>>>

(* ===== verification/HashTableSpec.v ===== *)
(** The hash table, part 2: the finite map a table represents, its
    well-formedness, and the refinement of every operation of [HashTable.c]. *)
From S2P Require Import Prelude Alloc HashTable.
Open Scope Z_scope.

(** ** FNV hashing *)

Lemma FNV_PRIME_inverse : (FNV_64_PRIME * 14886173955864302971) mod 2 ^ 64 = 1.
Proof. reflexivity. Qed.

Lemma FNV_step_inj h1 h2 b1 b2 :
  is_u 64 (Z.lxor h1 b1) -> is_u 64 (Z.lxor h2 b2) ->
  u64 (Z.lxor h1 b1 * FNV_64_PRIME) = u64 (Z.lxor h2 b2 * FNV_64_PRIME) ->
  Z.lxor h1 b1 = Z.lxor h2 b2.
Proof.
  unfold wrapu. intros H1 H2 E.
  assert (H : forall x, is_u 64 x -> x = ((x * FNV_64_PRIME) mod 2 ^ 64 * 14886173955864302971) mod 2 ^ 64).
  { intros x Hx. rewrite Z.mul_mod_idemp_l by done. rewrite <- Z.mul_assoc.
    rewrite <- Z.mul_mod_idemp_r by done. rewrite FNV_PRIME_inverse, Z.mul_1_r.
    symmetry. by apply Z.mod_small. }
  rewrite (H _ H1), (H _ H2). by rewrite E.
Qed.

Lemma FNVHash64_loop_range h bs :
  is_u 64 h -> is_u 64 (FNVHash64_loop h bs).
Proof.
  revert h; induction bs as [|b bs IH]; intros h Hh; cbn [FNVHash64_loop]; [done|].
  apply IH. apply wrapu_range. lia.
Qed.

Lemma FNVHash64_loop_inj h1 h2 bs :
  is_u 64 h1 -> is_u 64 h2 -> Forall (fun b => is_u 8 b) bs ->
  FNVHash64_loop h1 bs = FNVHash64_loop h2 bs -> h1 = h2.
Proof.
  intros H1 H2 Hbs. revert h1 h2 H1 H2; induction Hbs as [|b bs Hb Hbs IH]; intros h1 h2 H1 H2;
    cbn [FNVHash64_loop]; [done|].
  intros E. apply IH in E; [|apply wrapu_range; lia|apply wrapu_range; lia].
  assert (is_u 64 b) by bound_lia.
  apply FNV_step_inj in E; [|by apply (lxor_u 64)|by apply (lxor_u 64)].
  apply (f_equal (fun x => Z.lxor x b)) in E.
  by rewrite !Z.lxor_assoc, Z.lxor_nilpotent, !Z.lxor_0_r in E.
Qed.

Lemma FNVHash64_loop_app h xs ys :
  FNVHash64_loop h (xs ++ ys) = FNVHash64_loop (FNVHash64_loop h xs) ys.
Proof. revert h; induction xs as [|x xs IH]; intros h; cbn [FNVHash64_loop app]; auto. Qed.

(** The integer whose octets, least significant first, are [bs]. *)
Definition le_val (bs : list Z) : Z := foldr (fun b acc => b + 256 * acc) 0 bs.

Lemma FNVHashInt64_buf_val n x :
  0 <= x < 2 ^ (8 * Z.of_nat n) -> le_val (FNVHashInt64_buf n x) = x.
Proof.
  revert x; induction n as [|n IH]; intros x Hx; cbn [FNVHashInt64_buf le_val foldr].
  - change (2 ^ _) with 1 in Hx. lia.
  - change (foldr _ 0 ?l) with (le_val l). rewrite Z.shiftr_div_pow2 by lia.
    change 0xFF with (Z.ones 8). rewrite Z.land_ones by lia. change (2 ^ 8) with 256.
    rewrite IH; [pose proof (Z.div_mod x 256); lia|].
    split; [apply Z.div_pos; lia|apply Z.div_lt_upper_bound; [lia|]].
    replace (8 * Z.of_nat (S n)) with (8 + 8 * Z.of_nat n) in Hx by lia.
    rewrite Z.pow_add_r in Hx by lia. lia.
Qed.

(** [FNVHash64] yields a 64-bit key, and two buffers that differ in
    exactly one octet never collide; [FNVHashInt64] hashes the eight octets of
    its argument, least significant first. *)
Theorem FNVHash64_one_octet pre suf a :
  Forall (fun x => is_u 8 x) (pre ++ a :: suf) ->
  is_u 64 (FNVHash64 (pre ++ a :: suf)) /\
  (forall b, is_u 8 b -> FNVHash64 (pre ++ a :: suf) = FNVHash64 (pre ++ b :: suf) -> a = b) /\
  (forall x, is_u 64 x -> exists bs, FNVHashInt64 x = FNVHash64 bs /\ length bs = 8%nat /\ le_val bs = x).
Proof.
  intros HF. apply Forall_app in HF as [_ HF]. inversion_clear HF as [|? ? Ha Hsuf].
  assert (Hi : is_u 64 FNV1_64_INIT) by done. split; [by apply FNVHash64_loop_range|].
  split; [|intros x Hx; exists (FNVHashInt64_buf 8 x); by rewrite FNVHashInt64_buf_val].
  intros b Hb. unfold FNVHash64. rewrite !FNVHash64_loop_app. cbn [FNVHash64_loop].
  set (h := FNVHash64_loop FNV1_64_INIT pre).
  assert (Hh : is_u 64 h) by (by apply FNVHash64_loop_range).
  intros E. apply FNVHash64_loop_inj in E; [|apply wrapu_range; lia|apply wrapu_range; lia|done].
  assert (is_u 64 a /\ is_u 64 b) as [? ?] by bound_lia.
  apply FNV_step_inj in E; [|by apply (lxor_u 64)|by apply (lxor_u 64)].
  apply (f_equal (Z.lxor h)) in E.
  by rewrite <- !Z.lxor_assoc, Z.lxor_nilpotent, !Z.lxor_0_l in E.
Qed.

Lemma FNVHash64_one_octet_witness :
  FNVHash64 [102; 111; 111] <> FNVHash64 [102; 111; 112].
Proof.
  intros E. assert (HF : Forall (fun x => is_u 8 x) ([102; 111] ++ 111 :: []))
    by (repeat constructor; lia).
  destruct (FNVHash64_one_octet [102; 111] [] 111 HF) as (_ & H & _).
  assert (H112 : is_u 8 112) by (split; [discriminate|reflexivity]).
  specialize (H 112 H112 E). discriminate.
Defined.

(** The published test vectors of 64-bit FNV-1a. *)
Example FNVHash64_foobar : FNVHash64 [102; 111; 111; 98; 97; 114] = 0x85944171f73967e8.
Proof. reflexivity. Qed.

(** ** What a table represents *)

Section Spec.
Context {V : Type} `{EqDecision V}.
Implicit Types (t : HashTableRecord V) (c pre post : bucket V) (m : mem) (k : Z).

(** The first pair of a chain with key [k]. *)
Fixpoint find_kv (c : bucket V) (k : Z) : option (HTKeyValue V) :=
  match c with
  | [] => None
  | (_, kv) :: rest => if key kv =? k then Some kv else find_kv rest k
  end.

(** Every pair of the table, bucket by bucket. *)
Definition items (t : HashTableRecord V) : bucket V := concat (buckets t).

Definition chain_map (c : bucket V) : gmap Z V :=
  list_to_map ((fun x : positive * HTKeyValue V => (key x.2, value x.2)) <$> c).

<<<

● ACTION ITEM: Track down every line of the material containing the string "done", and copy it.

● THE ANSWER:
  { intros x Hx. rewrite Z.mul_mod_idemp_l by done. rewrite <- Z.mul_assoc.
    rewrite <- Z.mul_mod_idemp_r by done. rewrite FNV_PRIME_inverse, Z.mul_1_r.
  revert h; induction bs as [|b bs IH]; intros h Hh; cbn [FNVHash64_loop]; [done|].
    cbn [FNVHash64_loop]; [done|].
  assert (Hi : is_u 64 FNV1_64_INIT) by done. split; [by apply FNVHash64_loop_range|].
  intros E. apply FNVHash64_loop_inj in E; [|apply wrapu_range; lia|apply wrapu_range; lia|done].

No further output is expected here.